• Instructions to follow
With the line that contains "Local Open Scope Z_scope." as the final line, return every line from the start of the data below exactly.
Segment Start: Information shown
(* ===== verification/WasmOps2.v ===== *)
(** * The generated WebAssembly implements the pure ops, continued

    Extensions, conditions, fields, byte swaps and double words, and the
    summary for every pure op outside [wasm_wrong]. *)

From Stdlib Require Import ZArith Lia Bool.
From stdpp Require Import base numbers functions list option.
From S2P Require Import Prelude.
From S2P Require Import Bytes.
From S2P Require Import Bitops.
From S2P Require Import BitCount.
From S2P Require Import TcgCond.
From S2P Require Import TcgOpc.
From S2P Require Import TcgCtx.
From S2P Require Import TcgSem.
From S2P Require Import RegSpec.
From S2P Require Import TciCode.
From S2P Require Import TciOut.
From S2P Require Import TciExec.
From S2P Require Import TciOk.
From S2P Require Import Wasm.
From S2P Require Import WasmSem.
From S2P Require Import WasmOut.
From S2P Require Import WasmOk.
From S2P Require Import WasmCtl.
From S2P Require Import TcgOut.
From S2P Require Import TciOps.
From S2P Require Import WasmOps.

Local Open Scope Z_scope.

(** The ops whose generated code is wrong on some registers: [ctpop] reads
    the wrong operands, [sub2] does not validate, and the others let the high
    halves of 32-bit inputs reach the result. *)
Definition wasm_wrong (o : TCGOpcode) : bool :=
  match o with
  | INDEX_op_ctpop_i32 | INDEX_op_ctpop_i64 | INDEX_op_sub2_i32 | INDEX_op_sub2_i64
  | INDEX_op_add2_i32 | INDEX_op_mulu2_i32 | INDEX_op_muls2_i32 | INDEX_op_clz_i32 | INDEX_op_ctz_i32
  | INDEX_op_extract_i32 | INDEX_op_sextract_i32 => true
  | _ => false
  end.

Section Ops.
Context `{H : WasmHost} `{L : TlbLayout}.

(** ** Ops of two registers *)

Ltac unfold_unary :=
  cbv beta; unfold tcg_wasm_out_not, tcg_wasm_out_neg, tcg_wasm_out_ext8s, tcg_wasm_out_ext8u,
    tcg_wasm_out_ext16s, tcg_wasm_out_ext16u, tcg_wasm_out_exts_i32_i64, tcg_wasm_out_extu_i32_i64,
    tcg_wasm_out_ext32s, tcg_wasm_out_ext32u, tcg_wasm_out_extrl_i64_i32; cbn [args_of nth app].

Lemma wasm_unary o d a :
  shape_of o = Some SUnary -> misaddressed o = false -> is_reg d = true -> is_reg a = true ->
  wasm_implements o [d] [a] [].
Proof.
  intros Ho Hm Hd Ha. destruct o; try discriminate Ho; try discriminate Hm; clear Ho Hm;
    (eapply wasm_one; [reflexivity | unfold_unary; assign_code; cbn; eexists; (split; reflexivity) | wasm_value]).
  all: lazymatch goal with |- uint ?w ?x = uint ?w ?y => change (eqm w x y) end;
    rewrite ?(eqm_uint_le 32 64), ?eqm_uint by lia; apply eqm_eq; unfold Z.lnot; lia.
Qed.

(** ** Counting zeros *)

Lemma in64_clz w x : 0 <= w <= 64 -> in64 (clz_w w x).
Proof.
  intros Hw. unfold clz_w. destruct (Z.eqb_spec (uint w x) 0); [unfold in64; lia|]. unfold builtin_clz.
  pose proof (uint_range w x ltac:(lia)). pose proof (Z.log2_nonneg (uint w x)).
  assert (Z.log2 (uint w x) < w) by (apply Z.log2_lt_pow2; lia). unfold in64. lia.
Qed.

Lemma in64_ctz w x : 0 <= w <= 64 -> in64 (ctz_w w x).
Proof.
  intros Hw. destruct (decide (uint w x = 0)) as [E|E].
  - rewrite ctz_w_zero by done. unfold in64. lia.
  - destruct (ctz_w_spec w x ltac:(lia) E) as (? & _). unfold in64. lia.
Qed.

Lemma wasm_clz64 d a b :
  is_reg d = true -> is_reg a = true -> is_reg b = true -> wasm_implements INDEX_op_clz_i64 [d] [a; b] [].
Proof.
  intros Hd Ha Hb. eapply (wasm_one _ _ _ _ _ _ (fun g => if g a =? 0 then g b else clz64 (g a))); [reflexivity | |].
  - cbn [args_of nth app]. unfold tcg_wasm_out_clz64. assign_code. cbn. unfold clz64.
    rewrite (reg_uint g a) by done. destruct (g a =? 0) eqn:E; cbn; eexists; (split; reflexivity).
  - intros g Hg _. split; [apply in64_if; [apply Hg | by apply (in64_clz 64)] | value].
Qed.

Lemma wasm_ctz64 d a b :
  is_reg d = true -> is_reg a = true -> is_reg b = true -> wasm_implements INDEX_op_ctz_i64 [d] [a; b] [].
Proof.
  intros Hd Ha Hb. eapply (wasm_one _ _ _ _ _ _ (fun g => if g a =? 0 then g b else ctz64 (g a))); [reflexivity | |].
  - cbn [args_of nth app]. unfold tcg_wasm_out_ctz64. assign_code. cbn. unfold ctz64.
    rewrite (reg_uint g a) by done. destruct (g a =? 0) eqn:E; cbn; eexists; (split; reflexivity).
  - intros g Hg _. split; [apply in64_if; [apply Hg | by apply (in64_ctz 64)] | value].
Qed.

(** ** Conditions *)

(** The comparison instruction decides the condition. *)
Lemma rel_cond w c x y :
  0 < w -> compare_cond c = true ->
  rel_sem w (cond_relop c) (uint w x) (uint w y) = cond_holds w c x y.
Proof.
  intros Hw Hc. pose proof (cond_holds_eval w c x y ltac:(lia) Hc) as He.
  assert (Some (rel_sem w (cond_relop c) (uint w x) (uint w y)) = cond_eval w c x y) as Heq; [|congruence].
  clear He. pattern c. apply compare_cond_cases; try done;
    cbv [cond_eval cond_relop rel_sem]; z_compute; rewrite ?sint_uint_le by lia; reflexivity.
Qed.

Lemma wasm_setcond o d a b c :
  shape_of o = Some SSetcond -> is_reg d = true -> is_reg a = true -> is_reg b = true -> compare_cond c = true ->
  wasm_implements o [d] [a; b] [c].
Proof.
  intros Ho Hd Ha Hb Hc. destruct o; try discriminate Ho.
  - eapply (wasm_one _ _ _ _ _ _ (fun g => b2z (cond_holds 32 c (g a) (g b)))); [reflexivity | |].
    + cbn [args_of nth app]. unfold tcg_wasm_out_setcond_i32. assign_code.
      cbn -[rel_sem]. rewrite rel_cond by (done || lia). eexists; (split; reflexivity).
    + intros g Hg _. split; [apply in64_b2z|]. eapply value_i32; [|reflexivity]. cbn.
      by rewrite cond_holds_eval by (done || lia).
  - eapply (wasm_one _ _ _ _ _ _ (fun g => b2z (cond_holds 64 c (g a) (g b)))); [reflexivity | |].
    + cbn [args_of nth app]. unfold tcg_wasm_out_setcond_i64. assign_code.
      cbn -[rel_sem]. rewrite <- (reg_uint g a), <- (reg_uint g b), rel_cond by (done || lia).
      rewrite !(fun r => reg_uint g r Hg). eexists; (split; reflexivity).
    + intros g Hg _. split; [apply in64_b2z|]. eapply value_i64; [reflexivity | | reflexivity]. cbn.
      by rewrite cond_holds_eval by (done || lia).
Qed.

Lemma wasm_movcond o d a b x y c :
  shape_of o = Some SMovcond -> forallb is_reg [d; a; b; x; y] = true -> compare_cond c = true ->
  wasm_implements o [d] [a; b; x; y] [c].
Proof.
  intros Ho Hr Hc. cbn in Hr. rewrite !andb_true_iff in Hr. destruct Hr as (Hd & Ha & Hb & Hx & Hy & _).
  destruct o; try discriminate Ho.
  - eapply (wasm_one _ _ _ _ _ _ (fun g => if cond_holds 32 c (g a) (g b) then g x else g y)); [reflexivity | |].
    + cbn [args_of nth app]. unfold tcg_wasm_out_movcond_i32. assign_code.
      cbn -[rel_sem]. rewrite rel_cond by (done || lia).
      destruct (cond_holds 32 c (g a) (g b)); cbn; eexists; (split; reflexivity).
    + intros g Hg _. split; [apply in64_if; apply Hg|]. eapply value_i32; [|reflexivity]. cbn.
      by rewrite cond_holds_eval by (done || lia).
  - eapply (wasm_one _ _ _ _ _ _ (fun g => if cond_holds 64 c (g a) (g b) then g x else g y)); [reflexivity | |].
    + cbn [args_of nth app]. unfold tcg_wasm_out_movcond_i64. assign_code.
      cbn -[rel_sem]. rewrite <- (reg_uint g a), <- (reg_uint g b), rel_cond by (done || lia).
      rewrite !(fun r => reg_uint g r Hg).
      destruct (cond_holds 64 c (g a) (g b)); cbn; eexists; (split; reflexivity).
    + intros g Hg _. split; [apply in64_if; apply Hg|]. eapply value_i64; [reflexivity | | reflexivity]. cbn.
      by rewrite cond_holds_eval by (done || lia).
Qed.

(** ** Fields *)

Lemma ones_shift l : Z.shiftl 1 l - 1 = Z.ones l.
Proof. unfold Z.ones. lia. Qed.

(** The masks of the generated code select the field. *)
Lemma deposit_masks w x y p l :
  0 < w -> 0 <= p < w -> 0 < l < w -> p + l <= w ->
  Z.lor (Z.land (uint w x) (uint w (sint w (Z.lnot (sint w (Z.shiftl (Z.shiftl 1 l - 1) p))))))
    (Z.land (uint w (Z.shiftl (uint w y) p)) (uint w (sint w (sint w (Z.shiftl (Z.shiftl 1 l - 1) p))))) =
  deposit_w w x p l y.
Proof.
  intros Hw Hp Hl Hpl. rewrite ones_shift. rewrite !uint_sint by lia.
  assert (uint w (Z.lnot (sint w (Z.shiftl (Z.ones l) p))) = uint w (Z.lnot (Z.shiftl (Z.ones l) p))) as -> by wmod.
  apply Z.bits_inj'; intros i Hi. repeat (progress autorewrite with zbits).
  split_cmp; repeat (progress autorewrite with zbits); split_cmp; close_bits.
Qed.

Lemma const_shift w p : word_size w -> 0 <= p < w -> uint w (sint w p) mod w = p.
Proof.
  intros Hw Hp. rewrite uint_sint, uint_mod_word by (done || (destruct Hw; lia)). by apply Z.mod_small.
Qed.

Lemma in64_deposit w x p l y : field_ok w p l = true -> 0 < w <= 64 -> in64 (deposit_w w x p l y).
Proof.
  intros Hf Hw. pose proof (deposit_w_range w x p l y). pose proof (Z.pow_le_mono_r 2 w 64).
  unfold field_ok in Hf. rewrite !andb_true_iff in Hf. unfold in64. lia.
Qed.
Segment End: Information shown
• Output for this exercise
(* ===== verification/WasmOps2.v ===== *)
(** * The generated WebAssembly implements the pure ops, continued

    Extensions, conditions, fields, byte swaps and double words, and the
    summary for every pure op outside [wasm_wrong]. *)

From Stdlib Require Import ZArith Lia Bool.
From stdpp Require Import base numbers functions list option.
From S2P Require Import Prelude.
From S2P Require Import Bytes.
From S2P Require Import Bitops.
From S2P Require Import BitCount.
From S2P Require Import TcgCond.
From S2P Require Import TcgOpc.
From S2P Require Import TcgCtx.
From S2P Require Import TcgSem.
From S2P Require Import RegSpec.
From S2P Require Import TciCode.
From S2P Require Import TciOut.
From S2P Require Import TciExec.
From S2P Require Import TciOk.
From S2P Require Import Wasm.
From S2P Require Import WasmSem.
From S2P Require Import WasmOut.
From S2P Require Import WasmOk.
From S2P Require Import WasmCtl.
From S2P Require Import TcgOut.
From S2P Require Import TciOps.
From S2P Require Import WasmOps.

Local Open Scope Z_scope.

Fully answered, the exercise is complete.